Setelah 71 tahun Indonesia merdeka, ternyata banyak rakyat Indonesia yang belum juga bisa hidup sejahtera, padahal negara-negara tetangga yang merdekanya lebih belakangan justru sudah menyalip negara kita. Mengapa ?
Kalau ditelusuri, ternyata karena di negara ini sudah tidak ada kekompakan lagi. Padahal ketika belum merdeka, masyarakat kita sangat kompak sekali. Dimana-mana bila bertemu menyeru dengan pekik “merdeka” yang maksudnya bebas dari penjajah. Lagu-lagu mars perjuangan, termasuk Indonesia Raya dikumandangkan di berbagai penjuru oleh anak-anak bangsa waktu itu sejak 28 Oktober 1928 sampai lahirlah Indonesia merdeka. Dimana lagu Indonesia Raya ini, kemudian ditetapkan sebagai lagu kebangsaan negara Indonesia. Sayangnya WR Soepratman sebagai penciptanya tidak sampai mengetahui hal ini, karena pada tahun 1938 beliaunya sudah meninggal.

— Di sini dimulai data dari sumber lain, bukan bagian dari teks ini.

(** The loop of [Seek]: [d] are the references from [id] on. *)
Lemma merged_seek_loop_spec fuel h q qs id d :
  mheap h (q :: qs) → StronglySorted N.lt d → (∀ y, y ∈ d ↔ avail (q :: qs) y ∧ (id ≤ y)%N) →
  length (filter (λ q, (q_c q < id)%N) (q :: qs)) < fuel → (0 < id < limit)%N →
  match d with
  | [] => ∃ c', merged_seek_loop fuel h (q_c q) id = (false, mkMerged [] true c' None)
  | y :: l' => ∃ h', merged_seek_loop fuel h (q_c q) id = (true, mkMerged h' true y None) ∧ merged_at h' y l'
  end.
Proof.
  intros Hm Hs Hd Hf Hid. revert h q qs Hm Hd Hf. induction fuel as [|fuel IH]; intros h q qs Hm Hd Hf; [lia|].
  pose proof Hm as (Hh & _ & Hqs). apply mheap_cons in Hh as (rest & -> & ->). cbn [merged_seek_loop].
  destruct (N.ltb_spec (q_c q) id) as [Hlt|Hge].
  2: { destruct (head_unique d (q_c q) _ Hs Hd) as [l' ->].
       - split; [apply avail_cons; left; left|done].
       - intros y [Hy _]. by eapply mheap_min.
       - eexists. split; [done|]. eapply merged_at_intro; [done|done|done|].
         intros z Hz. rewrite Hd. split; [tauto|]. intros. split; [done|lia]. }
  assert (Hcont : ∀ h' qs', mheap h' qs' → (∀ y, y ∈ d ↔ avail qs' y ∧ (id ≤ y)%N) →
    length (filter (λ q, (q_c q < id)%N) qs') < fuel →
    let r := match h' with
             | [] => (false, mkMerged h' true (q_c q) None)
             | top :: _ => merged_seek_loop fuel h' (At top) id
             end in
    match d with
    | [] => ∃ c', r = (false, mkMerged [] true c' None)
    | y :: l' => ∃ h', r = (true, mkMerged h' true y None) ∧ merged_at h' y l'
    end).
  { intros h' qs' Hm' Hd' Hf'. pose proof Hm' as (Hh' & _ & Hqs'). destruct qs' as [|q' qs'].
    - rewrite Hh'. simpl. destruct d as [|x d]; [by eexists|]. exfalso.
      destruct (proj1 (Hd' x)) as [(q' & Hq' & _) _]; [left|set_solver].
    - apply mheap_cons in Hh' as (h0 & -> & _). apply Forall_cons in Hqs' as [Hq' _]. rewrite (queued_at q' Hq').
      by apply (IH _ q' qs'). }
  apply Forall_cons in Hqs as [Hq Hqs]. pose proof (on_ready _ _ _ Hq) as Hr.
  rewrite filter_cons_True in Hf by done. simpl in Hf.
  pose proof (StronglySorted_lt_le _ (ready_sorted _ _ _ _ Hr)) as Hsq.
  pose proof (λ z, drop_lt_elem id (q_c q :: q_l q) z Hsq) as Hde.
  destruct (seek_cases _ _ _ _ id Hr ltac:(lia) Hid) as [(s' & y & l' & -> & Hon & Hdr)|(s' & f & -> & Hr' & Hdr & _)].
  - rewrite <-Hdr in Hde. destruct (mheap_fix _ q qs (mkPrun s' y l') Hm Hon) as (qs' & Hm' & Hp). apply (Hcont _ qs' Hm').
    + intros z. rewrite Hd, (avail_perm _ _ z Hp), !avail_cons. unfold elems. cbn [q_c q_l]. rewrite Hde. tauto.
    + rewrite Hp, filter_cons_False; [lia|]. simpl. apply N.nlt_ge, Hde. left.
  - rewrite (ready_err _ _ _ _ Hr'). rewrite Hdr in Hde. destruct (mheap_pop _ q qs s' Hm) as (qs' & Hm' & Hp).
    apply (Hcont _ qs' Hm').
    + intros z. rewrite Hd, (avail_perm _ _ z Hp), !avail_cons. specialize (Hde z). unfold elems. set_solver.
    + rewrite Hp. lia.
Qed.

Lemma sum_remaining qs : Forall queued qs → msize qs ≤ heap_size (q_s <$> qs).
Proof.
  induction 1 as [|q qs Hq Hqs IH]; [done|]. rewrite msize_cons. unfold heap_size. csimpl.
  apply on_ready, ready_len in Hq. unfold heap_size in IH. lia.
Qed.

Definition merged_on (s : mergedPostings St) (c : N) (l : list N) : Prop :=
  ∃ h, s = mkMerged h true c None ∧ merged_at h c l.

(** Before its first call, at a value, or past the end. *)
Definition merged_ready (s : mergedPostings St) (w c : N) (l : list N) : Prop :=
  merged_on s c l ∨
  (∃ qs, s = mkMerged (q_s <$> qs) false 0 None ∧ c = 0%N ∧ qs ≠ [] ∧ Forall queued qs ∧
     StronglySorted N.lt (c :: l) ∧ (∀ y, y ∈ l ↔ avail qs y)) ∨
  (∃ b c', s = mkMerged [] b c' None ∧ c = 0%N ∧ l = []).

Lemma merged_next_init qs l :
  qs ≠ [] → Forall queued qs → StronglySorted N.lt l → (∀ y, y ∈ l ↔ avail qs y) →
  ∃ h x l', l = x :: l' ∧ merged_next (mkMerged (q_s <$> qs) false 0 None) = (true, mkMerged h true x None) ∧ merged_at h x l'.
Proof.
  intros Hne Hqs Hs Hl. destruct (heap_runs (heap_init post_less (q_s <$> qs)) qs) as (qs' & Hp & Hh); [by rewrite heap_init_perm|].
  assert (Hm : mheap (heap_init post_less (q_s <$> qs)) qs') by (split_and!; [done|apply heap_init_heap; apply _|by rewrite Hp]).
  destruct qs' as [|q' qs']; [by apply Permutation_nil_l in Hp|].
  assert (Hl' : ∀ y, y ∈ l ↔ avail (q' :: qs') y) by (intros y; by rewrite Hl, (avail_perm _ _ y Hp)).
  destruct (head_unique l (q_c q') _ Hs Hl') as [l' ->]; [apply avail_cons; left; left|intros y Hy; by eapply mheap_min|].
  exists (heap_init post_less (q_s <$> qs)), (q_c q'), l'. split_and!; [done| |].
  - unfold merged_next. cbn [mp_h mp_err mp_initialized]. destruct qs as [|q qs]; [done|].
    change (q_s <$> q :: qs) with (q_s q :: (q_s <$> qs)) in *. cbv iota zeta. rewrite Hh. csimpl.
    destruct Hm as (_ & _ & [Hq _]%Forall_cons). by rewrite (queued_at _ Hq).
  - eapply merged_at_intro; [done|done|done|]. intros z _. by rewrite Hl'.
Qed.

Lemma merged_at_elems h c l :
  merged_at h c l → ∃ q qs, mheap h (q :: qs) ∧ q_c q = c ∧ ∀ y, y ∈ c :: l ↔ avail (q :: qs) y.
Proof.
  intros (q & qs & Hm & Hq & Hs & Hl). exists q, qs. split_and!; try done. intros y. rewrite elem_of_cons, Hl. split.
  - intros [->|[? _]]; [|done]. apply avail_cons. left. rewrite <-Hq. left.
  - intros Hy. pose proof (mheap_min _ _ _ _ Hm Hy). destruct (decide (y = c)); [by left|right]. split; [done|lia].
Qed.

Lemma merged_at_seek h c l id :
  merged_at h c l → (0 < id < limit)%N →
  (∃ h' y l', Seek (mkMerged h true c None) id = (true, mkMerged h' true y None) ∧ merged_at h' y l' ∧ y :: l' = drop_lt id (c :: l)) ∨
  (∃ c', Seek (mkMerged h true c None) id = (false, mkMerged [] true c' None) ∧ drop_lt id (c :: l) = []).
Proof.
  intros Hat Hid. destruct (merged_at_elems h c l Hat) as (q & qs & Hm & Hq & Hl).
  destruct Hat as (_ & _ & _ & _ & Hs & _).
  assert (Heq : Seek (mkMerged h true c None) id = merged_seek_loop (S (length h)) h (q_c q) id).
  { unfold Seek, merged_seekable, merged_seek. cbn [mp_h mp_err mp_initialized mp_cur]. rewrite Hq.
    destruct Hm as (Hh & _ & _). apply mheap_cons in Hh as (rest & -> & _). done. }
  rewrite Heq. pose proof (drop_lt_sorted N.lt id _ Hs) as Hds.
  pose proof (merged_seek_loop_spec (S (length h)) h q qs id (drop_lt id (c :: l)) Hm Hds) as Hsp.
  destruct (drop_lt id (c :: l)) as [|y l'] eqn:Ed.
  - right. destruct Hsp as [c' ->]; [| |done|].
    + intros y. rewrite <-Ed, drop_lt_elem by (by apply StronglySorted_lt_le). by rewrite Hl.
    + destruct Hm as (-> & _). rewrite length_fmap. apply Nat.lt_succ_r, length_filter.
    + by exists c'.
  - left. destruct Hsp as (h' & -> & Hat'); [| |done|].
    + intros z. rewrite <-Ed, drop_lt_elem by (by apply StronglySorted_lt_le). by rewrite Hl.
    + destruct Hm as (-> & _). rewrite length_fmap. apply Nat.lt_succ_r, length_filter.
    + by exists h', y, l'.
Qed.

Tetapi anehnya setelah bangsa ini merdeka, yang terjadi justru “permusuhan”. Beberapa kelompok mau memisahkan diri dari Indonesia dengan alasan kepentingan masing-masing. Kita tahu dari sejarah, dalam perjalanan bangsa Indonesia ada beberapa kali pemberontakan atau upaya separatisme. Bahkan, setelah dalam situasi “terkendali” inipun, jadinya seperti balik dijajah lagi, tetapi pelakunya bangsanya sendiri.
Jadilah saya merenung, mencoba menemukan jawaban masalah ini. Dari hasil perenungan itu terlintaslah tentang lagu Indonesia Raya.
Setelah Indonesia merdeka, negara menetapkan Lagu Indonesia Raya sebagai lagu kebangsaan kita sampai saat ini. Lagu kebangsaan Indonesia Raya ini, sering dinyanyikan dalam berbagai kesempatan, terutama dalam acara-acara resmi. Lama-lama lagu Indonesia Raya ini, seakan–akan menjadi satu-satunya lagu yang tersisa untuk “penyemangat” anak bangsa di era ini. Walaupun sebenarnya masih ada lagu nasional lain yang masih cocok untuk era sekarang, tetapi sudah jarang dikumandangkan, misalnya: Bangun Pemuda-Pemudi Indonesia.
Sekarang, kita coba dalami tentang lagu Indonesia Raya itu. Ketika kita menyanyikan lagu kebangsaan Indonesia Raya dengan hikmat, maka syair lagu itu seperti ucapan doa yang terus-menerus kita panjatkan. Dan, “doa” ini dilakukan oleh banyak anak-anak bangsa di seluruh penjuru wilayah Indonesia.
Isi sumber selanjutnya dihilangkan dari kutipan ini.